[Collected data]
☆ ☆ ☆

(** X3. In every run the name the derivation receives is the word read cut
    at its first null character: it holds no white space and no null
    character, and the word is that name followed by nothing or by a null
    character and more. *)
Theorem name_handed_over_is_clean {St} (P : Platform St) (g : locals)
    (w : world St) :
  exists handed cut evs,
    w_trace (snd (main P g w)) =
      (w_trace w ++ EvPut prompt :: EvGet (fst (extract (w_stdin w)))
                 :: EvDerive handed :: evs)%list
    /\ handed = c_str (fst (extract (w_stdin w)))
    /\ fst (extract (w_stdin w)) = (handed ++ cut)%string
    /\ (cut = EmptyString
        \/ exists c r, cut = String c r /\ is_nul c = true)
    /\ all_chars (fun c => negb (iswspace c)) handed = true
    /\ all_chars (fun c => negb (is_nul c)) handed = true.
Proof.
  destruct (c_str_split (fst (extract (w_stdin w)))) as (cut & Hsplit & Hcut).
  destruct (main_shape P g w) as (evs & Ht & Hs).
  exists (c_str (fst (extract (w_stdin w)))), cut.
  assert (Hev : exists rest,
             evs = EvPut prompt :: EvGet (fst (extract (w_stdin w)))
                     :: EvDerive (c_str (fst (extract (w_stdin w)))) :: rest).
  { destruct Hs; unfold script; eauto. }
  destruct Hev as (rest & ->). exists rest.
  split; [exact Ht|]. split; [reflexivity|]. split; [exact Hsplit|].
  split; [exact Hcut|]. split; [|apply c_str_has_no_nul].
  apply c_str_keeps. unfold extract. apply take_word_no_space.
Qed.

(** X4. When the derivation stores nothing in [sid], the program still
    passes the variable on: the conversion and then [FreeSid] are called on
    the indeterminate value [sid] had from the start. *)
Theorem unstored_sid_is_converted_and_freed {St} (P : Platform St)
    (g : locals) (w : world St) name rest hr h1 b o2 h2 :
  extract (w_stdin w) = (name, rest) ->
  DeriveAppContainerSidFromAppContainerName P (c_str name) (w_host w)
    = Returned (hr, None, h1) ->
  ConvertSidToStringSidA P (sid_0 g) h1 = Returned (b, o2, h2) ->
  exists outs,
    w_trace (snd (main P g w)) =
      (w_trace w ++
         [EvPut prompt; EvGet name; EvDerive (c_str name);
          EvConvert (sid_0 g); EvFreeSid (sid_0 g)] ++ outs)%list
    /\ forallb is_put outs = true
    /\ freed_sids
         ([EvPut prompt; EvGet name; EvDerive (c_str name);
           EvConvert (sid_0 g); EvFreeSid (sid_0 g)] ++ outs)
       = [sid_0 g].
Proof.
  intros Hx Hd Hc.
  assert (H : exists outs,
             w_trace (snd (main P g w)) =
               (w_trace w ++
                  [EvPut prompt; EvGet name; EvDerive (c_str name);
                   EvConvert (sid_0 g); EvFreeSid (sid_0 g)] ++ outs)%list
             /\ forallb is_put outs = true).
  { run_main.
    rewrite Hx. cbn [w_stdin w_stdout w_host w_trace].
    rewrite Hd. cbn [w_stdin w_stdout w_host w_trace stored].
    rewrite Hc. cbn [w_stdin w_stdout w_host w_trace stored].
    destruct (FreeSid P (sid_0 g) h2) as [h3|];
      cbn [w_stdin w_stdout w_host w_trace snd].
    - destruct (cstring_at P (stored o2 (stringSid_0 g)) h3) as [text|];
        cbn [w_stdin w_stdout w_host w_trace snd].
      + exists [EvPut label; EvPut text; EvPut nl].
        split; [flatten_trace|]; reflexivity.
      + exists [EvPut label]. split; [flatten_trace|]; reflexivity.
    - exists []. split; [flatten_trace|]; reflexivity. }
  destruct H as (outs & Ht & Hp). exists outs.
  split; [exact Ht|]. split; [exact Hp|].
  destruct (puts_release_nothing outs Hp) as (_ & Hs).
  unfold freed_sids in *. rewrite flat_map_app, Hs. reflexivity.
Qed.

☆ ☆ ☆

Instructions to follow
If the string "Returned" appears in a line of the data above, that line counts. State how many such lines there are and nothing more.

Completed task
2